** DATA follows **

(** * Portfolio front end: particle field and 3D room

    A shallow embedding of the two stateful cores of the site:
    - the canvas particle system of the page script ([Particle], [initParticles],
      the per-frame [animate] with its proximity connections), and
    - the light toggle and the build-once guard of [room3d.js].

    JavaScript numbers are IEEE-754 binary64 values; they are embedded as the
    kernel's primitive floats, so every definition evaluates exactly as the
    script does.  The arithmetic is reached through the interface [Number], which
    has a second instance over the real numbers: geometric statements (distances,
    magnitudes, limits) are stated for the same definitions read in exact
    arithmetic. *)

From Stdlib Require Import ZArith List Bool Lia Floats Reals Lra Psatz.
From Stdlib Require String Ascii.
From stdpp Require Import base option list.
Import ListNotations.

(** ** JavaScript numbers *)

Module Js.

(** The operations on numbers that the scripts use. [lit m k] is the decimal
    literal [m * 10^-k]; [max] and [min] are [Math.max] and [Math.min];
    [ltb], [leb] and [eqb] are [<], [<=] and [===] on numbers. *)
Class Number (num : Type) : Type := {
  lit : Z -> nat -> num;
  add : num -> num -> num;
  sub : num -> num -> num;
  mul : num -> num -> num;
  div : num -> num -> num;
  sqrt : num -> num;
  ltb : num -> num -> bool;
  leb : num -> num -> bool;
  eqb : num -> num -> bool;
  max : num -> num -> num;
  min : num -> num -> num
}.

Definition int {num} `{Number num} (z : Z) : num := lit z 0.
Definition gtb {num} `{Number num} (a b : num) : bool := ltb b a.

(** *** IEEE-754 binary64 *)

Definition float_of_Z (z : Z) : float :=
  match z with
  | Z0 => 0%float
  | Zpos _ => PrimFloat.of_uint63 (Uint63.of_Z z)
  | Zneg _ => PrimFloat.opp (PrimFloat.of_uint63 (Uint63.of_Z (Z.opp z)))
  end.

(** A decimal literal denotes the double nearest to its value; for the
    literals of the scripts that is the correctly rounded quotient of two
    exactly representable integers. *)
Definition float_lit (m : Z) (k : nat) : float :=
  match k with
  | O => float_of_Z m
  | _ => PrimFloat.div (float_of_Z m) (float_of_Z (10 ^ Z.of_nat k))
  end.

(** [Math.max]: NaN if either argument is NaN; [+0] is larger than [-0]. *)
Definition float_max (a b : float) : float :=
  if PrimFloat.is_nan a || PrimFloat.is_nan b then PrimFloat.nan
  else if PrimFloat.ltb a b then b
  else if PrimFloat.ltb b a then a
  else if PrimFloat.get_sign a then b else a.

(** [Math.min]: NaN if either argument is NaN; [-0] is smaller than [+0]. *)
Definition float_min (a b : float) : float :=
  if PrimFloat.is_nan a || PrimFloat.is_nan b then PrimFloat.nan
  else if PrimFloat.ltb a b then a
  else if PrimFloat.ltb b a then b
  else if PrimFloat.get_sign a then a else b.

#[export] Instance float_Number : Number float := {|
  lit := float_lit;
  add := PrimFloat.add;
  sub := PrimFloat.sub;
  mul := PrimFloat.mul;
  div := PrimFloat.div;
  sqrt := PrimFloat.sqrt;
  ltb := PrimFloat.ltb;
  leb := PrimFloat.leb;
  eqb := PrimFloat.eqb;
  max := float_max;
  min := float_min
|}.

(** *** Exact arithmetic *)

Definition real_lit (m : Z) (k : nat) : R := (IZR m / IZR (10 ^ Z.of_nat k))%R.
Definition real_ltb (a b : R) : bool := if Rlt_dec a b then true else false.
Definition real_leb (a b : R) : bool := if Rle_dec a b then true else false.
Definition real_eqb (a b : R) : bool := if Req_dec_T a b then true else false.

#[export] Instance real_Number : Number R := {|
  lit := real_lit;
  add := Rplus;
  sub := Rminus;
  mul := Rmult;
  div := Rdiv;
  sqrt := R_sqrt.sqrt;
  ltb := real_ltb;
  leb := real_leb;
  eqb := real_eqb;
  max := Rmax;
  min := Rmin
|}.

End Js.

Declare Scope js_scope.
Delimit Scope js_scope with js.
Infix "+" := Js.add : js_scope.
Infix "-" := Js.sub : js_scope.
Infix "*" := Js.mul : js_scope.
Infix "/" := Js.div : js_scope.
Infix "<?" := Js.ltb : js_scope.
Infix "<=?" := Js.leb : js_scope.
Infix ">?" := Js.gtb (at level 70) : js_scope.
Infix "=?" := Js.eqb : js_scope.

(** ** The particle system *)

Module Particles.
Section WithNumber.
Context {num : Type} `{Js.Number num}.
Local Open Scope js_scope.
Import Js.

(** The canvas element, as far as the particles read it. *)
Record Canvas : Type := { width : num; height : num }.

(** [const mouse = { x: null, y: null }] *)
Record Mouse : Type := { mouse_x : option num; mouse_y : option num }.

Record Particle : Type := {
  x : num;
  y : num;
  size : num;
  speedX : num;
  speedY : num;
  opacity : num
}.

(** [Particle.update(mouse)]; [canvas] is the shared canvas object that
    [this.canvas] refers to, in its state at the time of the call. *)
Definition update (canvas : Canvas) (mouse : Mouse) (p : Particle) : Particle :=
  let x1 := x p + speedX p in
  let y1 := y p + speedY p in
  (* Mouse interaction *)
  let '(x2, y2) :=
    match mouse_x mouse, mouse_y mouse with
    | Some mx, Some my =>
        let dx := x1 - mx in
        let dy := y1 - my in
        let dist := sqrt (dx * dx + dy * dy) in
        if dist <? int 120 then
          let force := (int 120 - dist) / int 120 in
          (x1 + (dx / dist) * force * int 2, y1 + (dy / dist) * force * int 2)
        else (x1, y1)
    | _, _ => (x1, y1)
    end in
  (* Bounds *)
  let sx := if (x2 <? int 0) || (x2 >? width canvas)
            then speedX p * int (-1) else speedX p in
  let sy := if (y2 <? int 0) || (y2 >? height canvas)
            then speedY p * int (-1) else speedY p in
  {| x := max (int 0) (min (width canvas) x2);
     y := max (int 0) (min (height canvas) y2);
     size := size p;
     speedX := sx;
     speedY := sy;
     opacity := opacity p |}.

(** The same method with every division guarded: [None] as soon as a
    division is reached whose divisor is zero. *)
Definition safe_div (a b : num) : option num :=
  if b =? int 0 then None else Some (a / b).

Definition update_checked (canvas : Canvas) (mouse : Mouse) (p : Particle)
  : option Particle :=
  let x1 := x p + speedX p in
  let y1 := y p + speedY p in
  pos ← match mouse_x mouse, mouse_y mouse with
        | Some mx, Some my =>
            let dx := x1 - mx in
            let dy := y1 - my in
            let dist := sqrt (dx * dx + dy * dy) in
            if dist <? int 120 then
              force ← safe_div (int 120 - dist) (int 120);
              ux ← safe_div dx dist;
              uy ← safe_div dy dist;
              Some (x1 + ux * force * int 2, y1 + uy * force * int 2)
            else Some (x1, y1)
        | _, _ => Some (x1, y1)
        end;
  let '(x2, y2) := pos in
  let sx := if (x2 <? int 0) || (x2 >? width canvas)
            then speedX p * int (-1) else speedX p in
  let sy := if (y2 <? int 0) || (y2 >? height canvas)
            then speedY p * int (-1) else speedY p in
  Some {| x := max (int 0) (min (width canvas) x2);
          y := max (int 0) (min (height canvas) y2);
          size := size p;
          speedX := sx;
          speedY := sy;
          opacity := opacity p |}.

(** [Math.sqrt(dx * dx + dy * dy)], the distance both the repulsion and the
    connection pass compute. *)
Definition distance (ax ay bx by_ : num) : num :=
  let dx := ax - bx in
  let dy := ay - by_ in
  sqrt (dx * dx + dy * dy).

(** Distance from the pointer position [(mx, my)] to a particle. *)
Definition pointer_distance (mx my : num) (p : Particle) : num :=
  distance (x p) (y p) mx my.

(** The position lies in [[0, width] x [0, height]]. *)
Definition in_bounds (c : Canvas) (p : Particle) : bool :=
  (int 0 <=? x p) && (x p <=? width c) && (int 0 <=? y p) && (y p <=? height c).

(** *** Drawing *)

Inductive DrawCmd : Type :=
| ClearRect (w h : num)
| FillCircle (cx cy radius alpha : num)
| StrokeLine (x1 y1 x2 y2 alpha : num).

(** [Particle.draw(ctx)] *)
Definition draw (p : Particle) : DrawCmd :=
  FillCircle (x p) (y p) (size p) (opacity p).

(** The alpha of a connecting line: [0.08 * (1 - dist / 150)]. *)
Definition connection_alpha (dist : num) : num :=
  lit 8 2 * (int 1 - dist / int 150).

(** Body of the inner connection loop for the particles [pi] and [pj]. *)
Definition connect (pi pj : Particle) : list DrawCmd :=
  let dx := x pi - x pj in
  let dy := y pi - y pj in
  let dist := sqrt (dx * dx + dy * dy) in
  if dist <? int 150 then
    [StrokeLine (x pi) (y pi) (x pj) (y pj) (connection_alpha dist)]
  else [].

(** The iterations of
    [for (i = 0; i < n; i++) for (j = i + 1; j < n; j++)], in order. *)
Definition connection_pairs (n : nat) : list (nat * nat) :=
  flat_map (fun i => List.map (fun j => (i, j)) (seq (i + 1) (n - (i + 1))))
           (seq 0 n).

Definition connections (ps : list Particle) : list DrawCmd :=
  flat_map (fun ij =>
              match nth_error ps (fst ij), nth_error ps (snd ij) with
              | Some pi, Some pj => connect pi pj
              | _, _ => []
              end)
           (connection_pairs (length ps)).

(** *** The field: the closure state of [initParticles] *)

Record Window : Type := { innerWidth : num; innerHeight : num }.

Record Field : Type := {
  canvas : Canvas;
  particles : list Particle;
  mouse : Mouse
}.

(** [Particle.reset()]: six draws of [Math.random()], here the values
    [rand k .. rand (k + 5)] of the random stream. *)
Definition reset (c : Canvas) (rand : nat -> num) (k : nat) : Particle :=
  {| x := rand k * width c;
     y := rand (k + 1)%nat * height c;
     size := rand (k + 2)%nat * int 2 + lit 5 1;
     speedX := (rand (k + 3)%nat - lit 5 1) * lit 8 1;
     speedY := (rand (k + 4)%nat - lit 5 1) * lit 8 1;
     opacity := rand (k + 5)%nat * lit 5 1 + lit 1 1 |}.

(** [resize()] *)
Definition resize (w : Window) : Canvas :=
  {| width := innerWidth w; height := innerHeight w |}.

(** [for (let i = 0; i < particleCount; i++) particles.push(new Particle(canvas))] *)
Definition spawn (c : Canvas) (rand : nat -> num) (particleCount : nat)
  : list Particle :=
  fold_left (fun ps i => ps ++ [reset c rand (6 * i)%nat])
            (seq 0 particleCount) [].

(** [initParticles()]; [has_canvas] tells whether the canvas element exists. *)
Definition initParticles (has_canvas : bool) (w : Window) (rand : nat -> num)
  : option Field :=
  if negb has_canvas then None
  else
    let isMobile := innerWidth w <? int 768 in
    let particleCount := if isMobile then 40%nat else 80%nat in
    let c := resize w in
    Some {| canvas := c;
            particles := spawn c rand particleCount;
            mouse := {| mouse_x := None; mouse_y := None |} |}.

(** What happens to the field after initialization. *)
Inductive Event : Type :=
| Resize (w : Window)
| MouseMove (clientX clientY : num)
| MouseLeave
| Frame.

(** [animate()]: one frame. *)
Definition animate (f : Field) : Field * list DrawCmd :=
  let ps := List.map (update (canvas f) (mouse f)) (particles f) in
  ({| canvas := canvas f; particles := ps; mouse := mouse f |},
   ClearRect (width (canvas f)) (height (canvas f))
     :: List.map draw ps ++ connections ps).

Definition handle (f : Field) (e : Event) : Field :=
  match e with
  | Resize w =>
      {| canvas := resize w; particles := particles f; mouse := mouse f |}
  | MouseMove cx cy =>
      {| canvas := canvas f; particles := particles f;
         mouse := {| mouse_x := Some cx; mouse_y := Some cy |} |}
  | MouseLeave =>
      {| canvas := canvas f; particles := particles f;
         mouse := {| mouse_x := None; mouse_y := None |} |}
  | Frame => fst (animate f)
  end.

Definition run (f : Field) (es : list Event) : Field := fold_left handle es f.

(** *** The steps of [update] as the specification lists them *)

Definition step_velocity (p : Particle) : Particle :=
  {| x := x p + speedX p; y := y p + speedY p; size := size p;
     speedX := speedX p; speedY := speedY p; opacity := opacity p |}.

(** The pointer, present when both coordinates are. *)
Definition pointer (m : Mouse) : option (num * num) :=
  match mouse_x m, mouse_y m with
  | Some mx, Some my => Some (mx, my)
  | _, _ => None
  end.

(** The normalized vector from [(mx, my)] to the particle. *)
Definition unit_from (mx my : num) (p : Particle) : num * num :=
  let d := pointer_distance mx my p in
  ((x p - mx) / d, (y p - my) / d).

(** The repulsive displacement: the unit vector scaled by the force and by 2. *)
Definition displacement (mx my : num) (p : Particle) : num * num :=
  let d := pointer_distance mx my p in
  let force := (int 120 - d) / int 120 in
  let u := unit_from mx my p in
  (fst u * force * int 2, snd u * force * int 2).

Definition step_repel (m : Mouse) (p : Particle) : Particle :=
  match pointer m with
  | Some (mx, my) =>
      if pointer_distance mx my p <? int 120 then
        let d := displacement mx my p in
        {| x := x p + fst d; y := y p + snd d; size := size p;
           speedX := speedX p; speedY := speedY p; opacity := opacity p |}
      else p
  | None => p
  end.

** End of DATA **

Using the listing above, return word for word each line from the one that has "(** [initParticles()]; [has_canvas]" through the one that has "ps ++ connections ps).", and no line outside that range.

### ANSWER TO THIS TASK
(** [initParticles()]; [has_canvas] tells whether the canvas element exists. *)
Definition initParticles (has_canvas : bool) (w : Window) (rand : nat -> num)
  : option Field :=
  if negb has_canvas then None
  else
    let isMobile := innerWidth w <? int 768 in
    let particleCount := if isMobile then 40%nat else 80%nat in
    let c := resize w in
    Some {| canvas := c;
            particles := spawn c rand particleCount;
            mouse := {| mouse_x := None; mouse_y := None |} |}.

(** What happens to the field after initialization. *)
Inductive Event : Type :=
| Resize (w : Window)
| MouseMove (clientX clientY : num)
| MouseLeave
| Frame.

(** [animate()]: one frame. *)
Definition animate (f : Field) : Field * list DrawCmd :=
  let ps := List.map (update (canvas f) (mouse f)) (particles f) in
  ({| canvas := canvas f; particles := ps; mouse := mouse f |},
   ClearRect (width (canvas f)) (height (canvas f))
     :: List.map draw ps ++ connections ps).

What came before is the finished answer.